Year 3Under the grant award TR1-01232 titled ‘Mouse Models for Stem Cell Therapeutic Development’ we proposed to eliminate bottlenecks to the translation of stem cell research by a) developing a comprehensive collection of standardized mouse models on the appropriate immune backgrounds, and b) establishing production-scale processes to ensure their efficient availability to California researchers. This was a 3 year award which began November 2009 and was scheduled to conclude October 2012 however following the approval of our request for the extension of the award we are now scheduled to complete the proposed work by October 2013. This report will review the completed objectives and provide an update on those objectives still underway.

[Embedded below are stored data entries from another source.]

(** * url-search-params: the [SearchParams] class and the properties of its
    query-string parsing, lookup, mutation, sorting and serialisation.

    The class is a thin layer over an insertion-ordered [Map] and over the
    built-ins [String.prototype.split], [String.prototype.replace],
    [Array.prototype.sort], [decodeURIComponent] and [encodeURIComponent].
    JavaScript strings are sequences of UTF-16 code units, and three of the
    built-ins (the two URI functions and the default sort order) are defined
    on code units, so strings are modelled as lists of code units. *)

From Stdlib Require Import String Ascii DecimalString.
From Stdlib Require Import List NArith ZArith Lia Bool Permutation Sorted.
Import ListNotations.
Open Scope N_scope.

Ltac Zify.zify_post_hook ::= Z.to_euclidean_division_equations.

(* ================================================================== *)
(** * Strings and completions                                          *)
(* ================================================================== *)

(** A JavaScript string: a finite sequence of UTF-16 code units.  A code
    unit is a number below [0x10000]; [code_units] says so where a result
    depends on it. *)
Definition jsstring := list N.

Definition code_units (s : jsstring) : bool := forallb (fun c => c <? 0x10000) s.

(** ASCII literals: [js "a=1"] is the string of the code units 97, 61, 49. *)
Definition js (s : string) : jsstring := map N_of_ascii (list_ascii_of_string s).

Fixpoint string_eqb (x y : jsstring) : bool :=
  match x, y with
  | [], [] => true
  | a :: x', b :: y' => (a =? b) && string_eqb x' y'
  | _, _ => false
  end.

(** The only exception the class can raise comes from the two URI
    built-ins. *)
Inductive exn := URIError.

(** The outcome of an evaluation: a value, or an exception thrown. *)
Inductive completion (A : Type) :=
| Normal (a : A)
| Throw (e : exn).
Arguments Normal {A} a.
Arguments Throw {A} e.

Definition bind {A B} (c : completion A) (k : A -> completion B) : completion B :=
  match c with
  | Normal a => k a
  | Throw e => Throw e
  end.

Notation "x <- c ;; k" := (bind c (fun x => k))
  (at level 61, c at next level, right associativity).
Notation "' p <- c ;; k" := (bind c (fun x => let p := x in k))
  (at level 61, p pattern, c at next level, right associativity).

Fixpoint mapM {A B} (f : A -> completion B) (l : list A) : completion (list B) :=
  match l with
  | [] => Normal []
  | a :: l' => b <- f a ;; bs <- mapM f l' ;; Normal (b :: bs)
  end.

(* ================================================================== *)
(** * The built-ins the class calls (ECMA-262)                         *)
(* ================================================================== *)

Module JS.

(** Code units the source names. *)
Definition PERCENT : N := 37.   (* % *)
Definition AMP : N := 38.       (* & *)
Definition PLUS : N := 43.      (* + *)
Definition SPACE : N := 32.
Definition EQUALS : N := 61.    (* = *)
Definition QUESTION : N := 63.  (* ? *)
Definition COMMA : N := 44.

(** [s.startsWith(c)] for a one-unit search string. *)
Definition startsWith (c : N) (s : jsstring) : bool :=
  match s with
  | x :: _ => x =? c
  | [] => false
  end.

(** [s.substring(1)]. *)
Definition substring1 (s : jsstring) : jsstring := skipn 1 s.

(** [s.split(sep)] for a one-unit separator: the pieces between the
    separators, empty pieces kept; never the empty array. *)
Fixpoint split (sep : N) (s : jsstring) : list jsstring :=
  match s with
  | [] => [[]]
  | c :: t =>
      if c =? sep then [] :: split sep t
      else match split sep t with
           | p :: ps => (c :: p) :: ps
           | [] => [[c]]
           end
  end.

(** [s.split(sep, lim)]: the string is split at EVERY separator and the
    array is then cut to its first [lim] pieces; the text after the
    [lim]-th piece is dropped, not left in the last piece. *)
Definition split_limit (sep : N) (lim : nat) (s : jsstring) : list jsstring :=
  firstn lim (split sep s).

(** [s.replace(/\+/g, ' ')]. *)
Definition replace_plus (s : jsstring) : jsstring :=
  map (fun c => if c =? PLUS then SPACE else c) s.

(** [parts.join(sep)]. *)
Fixpoint join (sep : N) (parts : list jsstring) : jsstring :=
  match parts with
  | [] => []
  | [p] => p
  | p :: ps => p ++ sep :: join sep ps
  end.

(** ** Surrogates and code points *)

Definition is_leading_surrogate (c : N) : bool := (0xD800 <=? c) && (c <=? 0xDBFF).
Definition is_trailing_surrogate (c : N) : bool := (0xDC00 <=? c) && (c <=? 0xDFFF).
Definition is_surrogate (c : N) : bool := (0xD800 <=? c) && (c <=? 0xDFFF).

Definition UTF16SurrogatePairToCodePoint (lead trail : N) : N :=
  (lead - 0xD800) * 0x400 + (trail - 0xDC00) + 0x10000.

Record CodePointRecord := {
  CodePoint : N;
  CodeUnitCount : nat;
  IsUnpairedSurrogate : bool
}.

(** [CodePointAt(string, position)], given the string from [position] on
    (which is not empty). *)
Definition CodePointAt (s : jsstring) : CodePointRecord :=
  match s with
  | [] => {| CodePoint := 0; CodeUnitCount := 1; IsUnpairedSurrogate := true |}
  | first :: t =>
      if negb (is_leading_surrogate first) && negb (is_trailing_surrogate first)
      then {| CodePoint := first; CodeUnitCount := 1; IsUnpairedSurrogate := false |}
      else if is_trailing_surrogate first
      then {| CodePoint := first; CodeUnitCount := 1; IsUnpairedSurrogate := true |}
      else match t with
           | [] => {| CodePoint := first; CodeUnitCount := 1; IsUnpairedSurrogate := true |}
           | second :: _ =>
               if negb (is_trailing_surrogate second)
               then {| CodePoint := first; CodeUnitCount := 1; IsUnpairedSurrogate := true |}
               else {| CodePoint := UTF16SurrogatePairToCodePoint first second;
                       CodeUnitCount := 2; IsUnpairedSurrogate := false |}
           end
  end.

(** [UTF16EncodeCodePoint(cp)]. *)
Definition UTF16EncodeCodePoint (cp : N) : jsstring :=
  if cp <=? 0xFFFF then [cp]
  else [(cp - 0x10000) / 0x400 + 0xD800; (cp - 0x10000) mod 0x400 + 0xDC00].

(** ** UTF-8 *)

(** The UTF-8 encoding of a code point. *)
Definition UTF8Encode (cp : N) : list N :=
  if cp <? 0x80 then [cp]
  else if cp <? 0x800 then [0xC0 + cp / 64; 0x80 + cp mod 64]
  else if cp <? 0x10000 then
    [0xE0 + cp / 4096; 0x80 + (cp / 64) mod 64; 0x80 + cp mod 64]
  else
    [0xF0 + cp / 262144; 0x80 + (cp / 4096) mod 64;
     0x80 + (cp / 64) mod 64; 0x80 + cp mod 64].

Definition is_continuation (B : N) : bool := (0x80 <=? B) && (B <? 0xC0).

(** The code point of a sequence of two to four octets, when the octets are
    the valid UTF-8 encoding of a code point: continuation octets of the
    form 10xxxxxx, the shortest encoding, no surrogate, at most 0x10FFFF. *)
Definition UTF8Decode (Octets : list N) : option N :=
  match Octets with
  | [B0; B1] =>
      let V := (B0 mod 32) * 64 + B1 mod 64 in
      if is_continuation B1 && (0x80 <=? V) then Some V else None
  | [B0; B1; B2] =>
      let V := (B0 mod 16) * 4096 + (B1 mod 64) * 64 + B2 mod 64 in
      if is_continuation B1 && is_continuation B2
         && (0x800 <=? V) && negb (is_surrogate V)
      then Some V else None
  | [B0; B1; B2; B3] =>
      let V := (B0 mod 8) * 262144 + (B1 mod 64) * 4096
               + (B2 mod 64) * 64 + B3 mod 64 in
      if is_continuation B1 && is_continuation B2 && is_continuation B3
         && (0x10000 <=? V) && (V <=? 0x10FFFF)
      then Some V else None
  | _ => None
  end.

(** The number of leading 1 bits of an octet. *)
Fixpoint leading_ones_from (i : nat) (B : N) : nat :=
  match i with
  | O => O
  | S j => if N.testbit B (N.of_nat j) then S (leading_ones_from j B) else O
  end.

Definition leading_ones (B : N) : nat := leading_ones_from 8 B.

(** ** Hexadecimal digits *)

Definition hex_value (c : N) : option N :=
  if (48 <=? c) && (c <=? 57) then Some (c - 48)        (* 0-9 *)
  else if (65 <=? c) && (c <=? 70) then Some (c - 55)   (* A-F *)
  else if (97 <=? c) && (c <=? 102) then Some (c - 87)  (* a-f *)
  else None.

(** [ParseHexOctet(string, position)], given the string from [position]
    on. *)
Definition ParseHexOctet (s : jsstring) : option N :=
  match s with
  | h1 :: h2 :: _ =>
      match hex_value h1, hex_value h2 with
      | Some a, Some b => Some (16 * a + b)
      | _, _ => None
      end
  | _ => None
  end.

(** An upper-case hexadecimal digit, as [Encode] writes it. *)
Definition hex_digit (d : N) : N := if d <? 10 then 48 + d else 55 + d.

The objectives of the study were to develop models of type 1 diabetes (T1D), multiple sclerosis (MS), Parkinson’s disease (PD), stroke, spinal cord injury (SCI), traumatic brain injury (TBI) and myocardial infarct (MI); to characterize these models; and to develop operational processes to make these models available to the research community. Where feasible the models are to be developed in the NOD.Cg-Prkdcscid Il2rgtm1Wjl/SzJ (NSG) mouse due to its highly immunocompromised status making it a favorable host for human cells and tissues. Additionally, the NSG mouse is also the platform on which our humanized immune system is built and offers the additional benefit of supporting stem cell therapy studies assessing the immunogenicity of novel stem cell therapeutics.
Objectives achieved to date include the release of the streptozotocin (STZ) model of T1D, the experimental autoimmune encephalomyelitis (EAE) myelin oligodendrocyte glycoprotein (MOG) and proteolipid protein (PLP) models of MS and the methyl-4-phenyl-1,2,3,6-tetrahydropyridine (MPTP) plus probenecid chronic model of PD.

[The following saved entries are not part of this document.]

(** ** Which analyses an upload creates ([app.py], [upload_file]) *)

Lemma extracted_text_stripped_aux (E : Mongo.env) (bytes : string) :
  PyStr.strip (Mongo.extract_text_from_pdf E bytes)
  = Mongo.extract_text_from_pdf E bytes
  /\ PyStr.strip (Mongo.extract_text_from_image E bytes)
     = Mongo.extract_text_from_image E bytes.
Proof.
  unfold Mongo.extract_text_from_pdf, Mongo.extract_text_from_image.
  split.
  - destruct (Mongo.pdf_page_texts E bytes) as [pages |]; [| reflexivity].
    now destruct (strip_by_spec PyStr.isspace (PyStr.join "" pages))
      as (_ & _ & _ & H).
  - destruct (Mongo.image_to_string E bytes) as [raw |]; [| reflexivity].
    now destruct (strip_by_spec PyStr.isspace raw) as (_ & _ & _ & H).
Qed.

Lemma extract_text_stripped E file_ext bytes :
  let text := fst (fst (Mongo.extract E file_ext bytes)) in
  PyStr.strip text = text.
Proof.
  destruct (extracted_text_stripped_aux E bytes) as [Hpdf Himg].
  destruct (extract_cases E file_ext bytes)
    as [[_ ->] | [[_ ->] | [_ ->]]]; simpl; [exact Hpdf | exact Himg |].
  reflexivity.
Qed.

Lemma response_data_analysis_available id name kind analyses text vision :
  jlookup "analysis_available"
          (Mongo.response_data id name kind analyses text vision)
  = Some (JBool (0 <? List.length analyses)).
Proof.
  unfold Mongo.response_data.
  destruct (PyStr.truthy (PyStr.strip text)); destruct vision as [v |];
    try destruct (String.eqb kind "image" && success v); reflexivity.
Qed.

Ltac solve_content :=
  repeat split; intros;
  first [ discriminate | reflexivity | congruence | simpl; lia | simpl; tauto
        | solve [repeat constructor]
        | match goal with
          | H : Mongo.analysis_results ?s = _ |- Mongo.analysis_results ?s = _ =>
              rewrite H; simpl; now rewrite app_nil_r
          end ].

(** X8: an accepted upload adds one item, of type pdf, image or other. A
    text-analysis record for it is stored exactly when its stored text is
    not empty, and a vision record exactly when it is an image; there is at
    most one of each. A file of type other - an accepted .txt file - is
    stored with an empty text and without any analysis, and the reply says
    that no analysis is available. *)
Theorem upload_analyses_follow_content
    E login file sid now st st' fields :
  Mongo.upload_file E login file sid now st = (st', Http 200 (JObj fields)) ->
  exists d text_records vision_records,
    Mongo.uploaded_items st' = Mongo.uploaded_items st ++ [d]
    /\ Mongo.analysis_results st'
       = Mongo.analysis_results st ++ text_records ++ vision_records
    /\ In (Mongo.file_type d) ["pdf"; "image"; "other"]
    /\ (text_records = [] <-> Mongo.extracted_text d = "")
    /\ (vision_records = [] <-> Mongo.file_type d <> "image")
    /\ Forall (fun a => Mongo.ar_item_id a = Mongo.ui_id d
                        /\ Mongo.ar_session_id a = Mongo.ui_session_id d
                        /\ Mongo.analysis_type a
                           = (Mongo.file_type d ++ "_text_analysis")%string)
              text_records
    /\ Forall (fun a => Mongo.ar_item_id a = Mongo.ui_id d
                        /\ Mongo.ar_session_id a = Mongo.ui_session_id d
                        /\ Mongo.analysis_type a = "vision_analysis")
              vision_records
    /\ List.length text_records <= 1
    /\ List.length vision_records <= 1
    /\ (Mongo.file_type d = "other" ->
        Mongo.extracted_text d = ""
        /\ Mongo.analysis_results st' = Mongo.analysis_results st
        /\ jlookup "analysis_available" fields = Some (JBool false)).
Proof.
  intros Hup.
  destruct (upload_file_effect _ _ _ _ _ _ _ _ Hup)
    as (user & f & s & ext & -> & -> & -> & _ & Hext & Heffect).
  destruct (upload_file_accepted _ _ _ _ _ _ _ _ Hup)
    as (user' & f' & s' & ext' & id_text & id_vision
        & Huser & Hf & Hs & _ & Hext' & Hrecords).
  injection Huser as <-. injection Hf as <-. injection Hs as <-.
  rewrite Hext in Hext'. injection Hext' as <-.
  pose proof (extract_text_stripped E (PyStr.lower ext) (Mongo.bytes f))
    as Hstripped.
  destruct (extract_cases E (PyStr.lower ext) (Mongo.bytes f))
    as [[_ Hex] | [[_ Hex] | [_ Hex]]];
    rewrite Hex in Heffect, Hrecords, Hstripped;
    cbv beta iota zeta in Heffect, Hrecords, Hstripped;
    simpl fst in Hstripped;
    destruct Heffect as (Hitems & _ & _ & _);
    destruct Hrecords as [Hanalyses ->];
    rewrite response_data_analysis_available;
    try rewrite Hstripped in Hanalyses |- *;
    (eexists; do 2 eexists;
     split; [exact Hitems | split; [exact Hanalyses |]]);
    simpl Mongo.file_type; simpl Mongo.extracted_text; simpl Mongo.ui_id;
    simpl Mongo.ui_session_id.
  - destruct (Mongo.extract_text_from_pdf E (Mongo.bytes f)) as [| c t];
      simpl; solve_content.
  - destruct (Mongo.extract_text_from_image E (Mongo.bytes f)) as [| c t];
      simpl; solve_content.
  - simpl; solve_content.
Qed.

Lemma upload_analyses_follow_content_witness :
  List.length (Mongo.analysis_results Scenario.after_invoice)
  <= List.length (Mongo.analysis_results Scenario.fresh) + 2.
Proof.
  destruct (upload_analyses_follow_content Scenario.invoice_reader (Some 7)
              (Some Scenario.invoice) (Some 1) Scenario.clock Scenario.fresh
              Scenario.after_invoice
              (body_fields
                 (snd (Mongo.upload_file Scenario.invoice_reader (Some 7)
                         (Some Scenario.invoice) (Some 1) Scenario.clock
                         Scenario.fresh))))
    as (d & texts & visions & _ & Hanalyses & _ & _ & _ & _ & _
        & Htexts & Hvisions & _).
  - vm_compute. reflexivity.
  - rewrite Hanalyses, !length_app. lia.
Defined.

(** ** Messages of the MySQL backend ([app_mysql.py], [send_message]) *)

Lemma mysql_classify_error_nonempty (e : string) :
  MySQL.classify_error e <> "".
Proof.
  unfold MySQL.classify_error.
  repeat match goal with
         | |- (if ?b then _ else _) <> _ => destruct b
         end; discriminate.
Qed.

Lemma mysql_get_ai_response_nonempty E prompt context :
  MySQL.get_ai_response E prompt context <> "".
Proof.
  unfold MySQL.get_ai_response.
  destruct (MySQL.generate_content E _) as [text | e].
  - destruct (PyStr.truthy text) eqn:Htext; [| discriminate].
    intros ->. discriminate.
  - apply mysql_classify_error_nonempty.
Qed.

Lemma mysql_send_message_cases
    E login is_json session_id raw file_id now st st' r :
  MySQL.send_message E login is_json session_id raw file_id now st = (st', r) ->
  (exists user sid ai_response,
      login = Some user /\ session_id = Some sid
      /\ MySQL.find_session st sid user <> None
      /\ PyStr.strip raw <> "" /\ ai_response <> ""
      /\ r = Http 200 (JObj [("user_message", JStr (PyStr.strip raw));
                             ("ai_message", JStr ai_response);
                             ("session_id", JNum sid)])
      /\ MySQL.messages st'
         = MySQL.messages st ++
           [{| MySQL.m_id := MySQL.next_id st; MySQL.m_session_id := sid;
               MySQL.sender := "user"; MySQL.content := PyStr.strip raw;
               MySQL.timestamp := now 0 |};
            {| MySQL.m_id := S (MySQL.next_id st); MySQL.m_session_id := sid;
               MySQL.sender := "assistant"; MySQL.content := ai_response;
               MySQL.timestamp := now 1 |}]
      /\ MySQL.uploaded_items st' = MySQL.uploaded_items st
      /\ MySQL.analysis_results st' = MySQL.analysis_results st
      /\ map (fun s => (MySQL.cs_id s, MySQL.cs_user_id s))
             (MySQL.chat_sessions st')
         = map (fun s => (MySQL.cs_id s, MySQL.cs_user_id s))
               (MySQL.chat_sessions st))
  \/ (st' = st /\ forall body, r <> Http 200 body).
Proof.
  unfold MySQL.send_message, MySQL.login_required, MySQL.send_message_view,
    MySQL.error.
  intros Hsend.
  destruct login as [user |];
    [| destruct is_json; injection Hsend as <- <-; right; now split].
  destruct session_id as [[| sid'] |];
    try (injection Hsend as <- <-; right; now split).
  destruct (PyStr.truthy (PyStr.strip raw)) eqn:Hcontent; simpl negb in Hsend;
    cbv iota in Hsend;
    [| injection Hsend as <- <-; right; now split].
  destruct (MySQL.connected E); simpl negb in Hsend; cbv iota in Hsend;
    [| injection Hsend as <- <-; right; now split].
  destruct (MySQL.find_session st (S sid') user) eqn:Howner;
    [| injection Hsend as <- <-; right; now split].
  injection Hsend as <- <-. left.
  exists user, (S sid'). eexists.
  split; [reflexivity | split; [reflexivity |]].
  split; [rewrite Howner; discriminate |].
  split; [intros Hempty; rewrite Hempty in Hcontent; discriminate |].
  split; [apply mysql_get_ai_response_nonempty |].
  split; [reflexivity |].
  split; [simpl; rewrite <- app_assoc; reflexivity |].
  split; [reflexivity | split; [reflexivity |]].
  simpl. rewrite map_map. apply map_ext. intros s.
  now destruct (MySQL.cs_id s =? S sid').
Qed.

(** X9: what the MySQL [send_message] leaves behind. It answers 200 only to
    a logged-in caller who owns the session; it has then appended exactly
    two rows to [messages], the caller's stripped text and then the reply
    returned as [ai_message], both in that session and neither of them
    empty. When it does not answer 200, the database is as it was - with one
    exception: a [file_id] that the driver cannot send makes the lookup of
    the file raise after the caller's message is stored, and the route
    answers 500 with that one row kept. In every case the uploaded items and
    the analyses are untouched and the sessions keep their identifiers and
    owners. *)
Theorem mysql_send_message_effect
    E login is_json session_id raw file_id now st st' r :
  MySQLApp.send_message_request E login is_json session_id raw file_id now st
  = (st', r) ->
  (exists user sid ai_response,
      login = Some user /\ session_id = Some sid
      /\ file_id <> MySQLApp.Unsendable
      /\ MySQL.find_session st sid user <> None
      /\ PyStr.strip raw <> "" /\ ai_response <> ""
      /\ r = Http 200 (JObj [("user_message", JStr (PyStr.strip raw));
                             ("ai_message", JStr ai_response);
                             ("session_id", JNum sid)])
      /\ MySQL.messages st'
         = MySQL.messages st ++
           [{| MySQL.m_id := MySQL.next_id st; MySQL.m_session_id := sid;
               MySQL.sender := "user"; MySQL.content := PyStr.strip raw;
               MySQL.timestamp := now 0 |};
            {| MySQL.m_id := S (MySQL.next_id st); MySQL.m_session_id := sid;
               MySQL.sender := "assistant"; MySQL.content := ai_response;
               MySQL.timestamp := now 1 |}]
      /\ MySQL.uploaded_items st' = MySQL.uploaded_items st
      /\ MySQL.analysis_results st' = MySQL.analysis_results st
      /\ map (fun s => (MySQL.cs_id s, MySQL.cs_user_id s))
             (MySQL.chat_sessions st')
         = map (fun s => (MySQL.cs_id s, MySQL.cs_user_id s))
               (MySQL.chat_sessions st))
  \/ (st' = st /\ forall body, r <> Http 200 body)
  \/ (exists user sid,
         login = Some user /\ session_id = Some sid
         /\ file_id = MySQLApp.Unsendable
         /\ MySQL.find_session st sid user <> None
         /\ PyStr.strip raw <> ""
         /\ r = MySQL.error 500 "Failed to process message"
         /\ MySQL.messages st'
            = MySQL.messages st ++
              [{| MySQL.m_id := MySQL.next_id st; MySQL.m_session_id := sid;
                  MySQL.sender := "user"; MySQL.content := PyStr.strip raw;
                  MySQL.timestamp := now 0 |}]
         /\ MySQL.uploaded_items st' = MySQL.uploaded_items st
         /\ MySQL.analysis_results st' = MySQL.analysis_results st
         /\ MySQL.chat_sessions st' = MySQL.chat_sessions st).
Proof.
  unfold MySQLApp.send_message_request. intros Hsend.
  destruct file_id as [| n |].
  - destruct (mysql_send_message_cases _ _ _ _ _ _ _ _ _ _ Hsend)
      as [(user & sid & ai & Hlogin & Hsid & Hrest) | Hsame];
      [left | right; left; exact Hsame].
    exists user, sid, ai. repeat (split; [assumption || discriminate |]).
    tauto.
  - destruct (mysql_send_message_cases _ _ _ _ _ _ _ _ _ _ Hsend)
      as [(user & sid & ai & Hlogin & Hsid & Hrest) | Hsame];
      [left | right; left; exact Hsame].
    exists user, sid, ai. repeat (split; [assumption || discriminate |]).
    tauto.
  - unfold MySQL.login_required, MySQL.error in Hsend.
    destruct login as [user |];
      [| destruct is_json; injection Hsend as <- <-; right; left; now split].
    destruct session_id as [[| sid'] |];
      try (injection Hsend as <- <-; right; left; now split).
    destruct (PyStr.truthy (PyStr.strip raw)) eqn:Hcontent;
      simpl negb in Hsend; cbv iota in Hsend;
      [| injection Hsend as <- <-; right; left; now split].
    destruct (MySQL.connected E); simpl negb in Hsend; cbv iota in Hsend;
      [| injection Hsend as <- <-; right; left; now split].
    destruct (MySQL.find_session st (S sid') user) eqn:Howner;
      [| injection Hsend as <- <-; right; left; now split].
    injection Hsend as <- <-. right. right.
    exists user, (S sid').
    repeat (split; [reflexivity |]).
    split; [rewrite Howner; discriminate |].
    split; [intros Hempty; rewrite Hempty in Hcontent; discriminate |].
    repeat split.
Qed.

Development of the SCI model is progressing noting that the surgical procedure has been mastered and technicians have been trained to execute related surgical aftercare and phenotyping tests. Characterization of the model has begun and is expected to be completed Q2.
Development of the stroke middle cerebral artery occlusion (MCAO) model is well underway with the surgical procedure optimization having been completed. Prior to initiating additional staff training our surgical technician is currently executing studies to verify infarct reproducibility.
The loss of our previous surgical team to graduate school has impacted the progression of work initiated on the TBI and MI models, requiring the training of new staff on all procedures from surgery to phenotype analysis. This retraining is underway and will be supported by Dr. Bonnie Lyons, Associate Veterinarian and head of surgical services for The Jackson Laboratory.
It has become clear to us that characterization and optimization of models is only the first step in providing this resource to the research community. The expertise that is developed needs to be adequately shared so as to create redundancy within the JAX in vivo program and maintained so it is always readily available.